People often ask us, “Don’t septic tanks also contribute to this?” Well, yes, but the reality is that the volume from United Utilities’ assets far exceeds all other sources in the catchment, even when combined. One of the unusual features of Windermere is that many towns and villages sit directly on the lake shore. United Utilities is responsible for collecting and treating almost all of the resulting sewage, so it is no surprise that their contribution dominates. In addition, we have already carried out a detailed review of the legislation around septic tanks, and there is a clear solution and legislative route to consolidate private systems into the mains network.
Work on the ecological history of the lake supports this. A research paper published in 2018 by Heather Moorhouse and colleagues concluded that:
“The major driver of (algal) assemblage change appeared to be the installation and upgrade of wastewater treatment works. Influx of nutrients, particularly phosphorus from point sources, commonly accelerates the eutrophication of oligotrophic and mesotrophic lakes. The observation that the timing of treatment works operation is more important for altering production than population growth may reflect the fact that major tourist towns are located within subcatchments of lowland lakes and that the >15 million annual visitors are excluded from population estimates yet drive a need for WwTW development.

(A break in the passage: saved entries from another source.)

(* ===== verification/Ingress.v ===== *)
(** * Ingress: keyed locks, the endpoint cache and the usage meter

    [KeyedLocks] models internal/ingress/keyedlocks.go, [EndpointCache]
    internal/ingress/cache.go and [Meter] internal/ingress/meter.go. Each is a
    state machine whose steps are the sections the code runs atomically (under a
    mutex, or one atomic operation); a call is between two of its steps when
    another one runs. *)

From S2P Require Import Prelude GoIO Sessions.

(** ** Keyed locks *)
Module KeyedLocks.

(** [held] is whether the channel of capacity one is full. *)
Record keyedLock := mkLock { held : bool; refs : Z }.

(** Where a call of [acquire] is: before the select, between acquiring and
    releasing, or about to run [leave]. *)
Inductive pc :=
| Waiting (key : string) (lock : nat)
| Holding (key : string) (lock : nat)
| Leaving (key : string) (lock : nat).

Definition pc_key (p : pc) : string :=
  match p with Waiting k _ | Holding k _ | Leaving k _ => k end.
Definition pc_lock (p : pc) : nat :=
  match p with Waiting _ l | Holding _ l | Leaving _ l => l end.

(** [heap] holds the lock objects, [locks] the table of pointers to them. *)
Record keyedLocks := mkLocks {
  locks : gmap string nat;
  heap : gmap nat keyedLock;
  next : nat;
  calls : gmap nat pc
}.

Definition newLocks : keyedLocks := mkLocks ∅ ∅ 0 ∅.

(** The first critical section of [acquire]. *)
Definition enter (th : nat) (key : string) (l : keyedLocks) : keyedLocks :=
  match locks l !! key with
  | Some id =>
      let lock := default (mkLock false 0) (heap l !! id) in
      mkLocks (locks l) (<[id := mkLock (held lock) (refs lock + 1)]> (heap l)) (next l)
        (<[th := Waiting key id]> (calls l))
  | None =>
      mkLocks (<[key := next l]> (locks l)) (<[next l := mkLock false 1]> (heap l)) (S (next l))
        (<[th := Waiting key (next l)]> (calls l))
  end.

(** [lock.held <- struct{}{}]: possible when the channel is empty. *)
Definition take_lock (th : nat) (key : string) (id : nat) (l : keyedLocks) : option keyedLocks :=
  match heap l !! id with
  | Some lock =>
      if held lock then None
      else Some (mkLocks (locks l) (<[id := mkLock true (refs lock)]> (heap l)) (next l)
                   (<[th := Holding key id]> (calls l)))
  | None => None
  end.

(** [<-ctx.Done()]. *)
Definition cancel (th : nat) (key : string) (id : nat) (l : keyedLocks) : keyedLocks :=
  mkLocks (locks l) (heap l) (next l) (<[th := Leaving key id]> (calls l)).

(** [<-lock.held] of the function [acquire] returns. *)
Definition release (th : nat) (key : string) (id : nat) (l : keyedLocks) : option keyedLocks :=
  match heap l !! id with
  | Some lock =>
      if held lock
      then Some (mkLocks (locks l) (<[id := mkLock false (refs lock)]> (heap l)) (next l)
                   (<[th := Leaving key id]> (calls l)))
      else None
  | None => None
  end.

Definition leave (th : nat) (key : string) (id : nat) (l : keyedLocks) : keyedLocks :=
  let lock := default (mkLock false 0) (heap l !! id) in
  let n := (refs lock - 1)%Z in
  mkLocks (if (n =? 0)%Z then delete key (locks l) else locks l)
    (<[id := mkLock (held lock) n]> (heap l)) (next l) (delete th (calls l)).

Definition size (l : keyedLocks) : Z := Z.of_nat (base.size (locks l)).

Inductive event :=
| EvAcquire (th : nat) (key : string)
| EvTake (th : nat)
| EvCancel (th : nat)
| EvRelease (th : nat)
| EvLeave (th : nat).

Definition step (e : event) (l : keyedLocks) : option keyedLocks :=
  match e with
  | EvAcquire th key => match calls l !! th with None => Some (enter th key l) | Some _ => None end
  | EvTake th => match calls l !! th with Some (Waiting k id) => take_lock th k id l | _ => None end
  | EvCancel th => match calls l !! th with Some (Waiting k id) => Some (cancel th k id l) | _ => None end
  | EvRelease th => match calls l !! th with Some (Holding k id) => release th k id l | _ => None end
  | EvLeave th => match calls l !! th with Some (Leaving k id) => Some (leave th k id l) | _ => None end
  end.

Fixpoint run (es : list event) (l : keyedLocks) : option keyedLocks :=
  match es with
  | [] => Some l
  | e :: rest => match step e l with Some l' => run rest l' | None => None end
  end.

Inductive reachable : keyedLocks -> Prop :=
| reach_init : reachable newLocks
| reach_step e l l' : reachable l -> step e l = Some l' -> reachable l'.

Lemma locks_run_reachable es l l' : reachable l -> run es l = Some l' -> reachable l'.
Proof.
  revert l. induction es as [|e es IH]; intros l Hl; simpl; [congruence|].
  destruct (step e l) eqn:E; [|done]. intros Hr. eapply IH; [|done]. by econstructor.
Qed.

(** The calls that use a key. *)
Definition users (key : string) (cs : gmap nat pc) : gmap nat pc := filter (fun c => pc_key c.2 = key) cs.

(** The lock of a key in the table serves exactly the calls that use the key. *)
Record lock_ok (l : keyedLocks) (key : string) (id : nat) : Prop := {
  lo_lock : exists lock, heap l !! id = Some lock /\ refs lock = Z.of_nat (base.size (users key (calls l))) /\
    (0 < refs lock)%Z /\
    (held lock = true <-> exists th, calls l !! th = Some (Holding key id)) /\
    forall th1 th2, calls l !! th1 = Some (Holding key id) -> calls l !! th2 = Some (Holding key id) -> th1 = th2;
  lo_bound : id < next l
}.

Record locks_inv (l : keyedLocks) : Prop := {
  li_calls : forall th p, calls l !! th = Some p -> locks l !! pc_key p = Some (pc_lock p);
  li_locks : forall key id, locks l !! key = Some id -> lock_ok l key id;
  li_inj : forall k1 k2 id, locks l !! k1 = Some id -> locks l !! k2 = Some id -> k1 = k2
}.

Lemma users_insert_same key th p cs :
  cs !! th = None -> pc_key p = key -> base.size (users key (<[th := p]> cs)) = S (base.size (users key cs)).
Proof.
  intros Hn Hk. unfold users. rewrite map_filter_insert_True by done.
  apply map_size_insert_None. apply map_lookup_filter_None. by left.
Qed.

Lemma users_insert_other key th p cs :
  cs !! th = None -> pc_key p <> key -> users key (<[th := p]> cs) = users key cs.
Proof. intros Hn Hk. unfold users. rewrite map_filter_insert_False by done. by rewrite delete_id. Qed.

Lemma users_replace key th p q cs :
  cs !! th = Some q -> pc_key p = pc_key q -> base.size (users key (<[th := p]> cs)) = base.size (users key cs).
Proof.
  intros Hq Hk. unfold users. destruct (decide (pc_key q = key)).
  - rewrite map_filter_insert_True by (simpl; congruence). apply map_size_insert_Some.
    exists q. by apply map_lookup_filter_Some.
  - rewrite map_filter_insert_False by (simpl; congruence).
    rewrite map_filter_delete_not; [done|]. simpl. intros y Hy. naive_solver.
Qed.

Changes in primary producer assemblages were greatest in lowland lakes receiving influx of human wastewater. In particular, the terminal basins of Lake Windermere integrated pollutants throughout the catchment and displayed the highest magnitude of algal modifications. Strong effects of nutrients on lake production are noted regularly elsewhere and have been suggested to override the effects of climate change in other lake catchments.
Based on these findings, it is clear that management of Lake Windermere requires [...] strategies to reduce emissions from wastewater treatment works.”
We felt this evidence was so central to explaining the drivers of algal blooms in Windermere that we featured these volume statistics prominently in our new film, Origin – A Journey to Find the Source of Windermere, to help people grasp the true scale of the issue and why Windermere must be treated differently from rivers and the sea.
Other countries have already taken the impact of sewage on lakes seriously. They have protected their freshwater ecosystems by removing both treated and untreated sewage discharges entirely, preventing them from drifting further from their natural state. Lake Washington is one of the leading examples. Diversion began in 1963, and by 1968 all sewage inputs had been eliminated. The project took nine years and cost $125 million, but the transformation was immediate. Water clarity, which had fallen to thirty inches in 1964, reached ten feet once the diversion was complete.
Lake Annecy in France took the same approach.
The only way to safeguard Windermere for future generations is to eliminate both treated and untreated sewage from the lake, because these inputs are the primary reason it is drifting away from its natural state. Every year we delay, more algae grows, more oxygen is stripped from the depths, and this iconic lake slips further from what it once was. What is being done now is simply not enough in the face of climate change and decades of underinvestment. The choice is stark: remove the sewage, or accept the death of Windermere.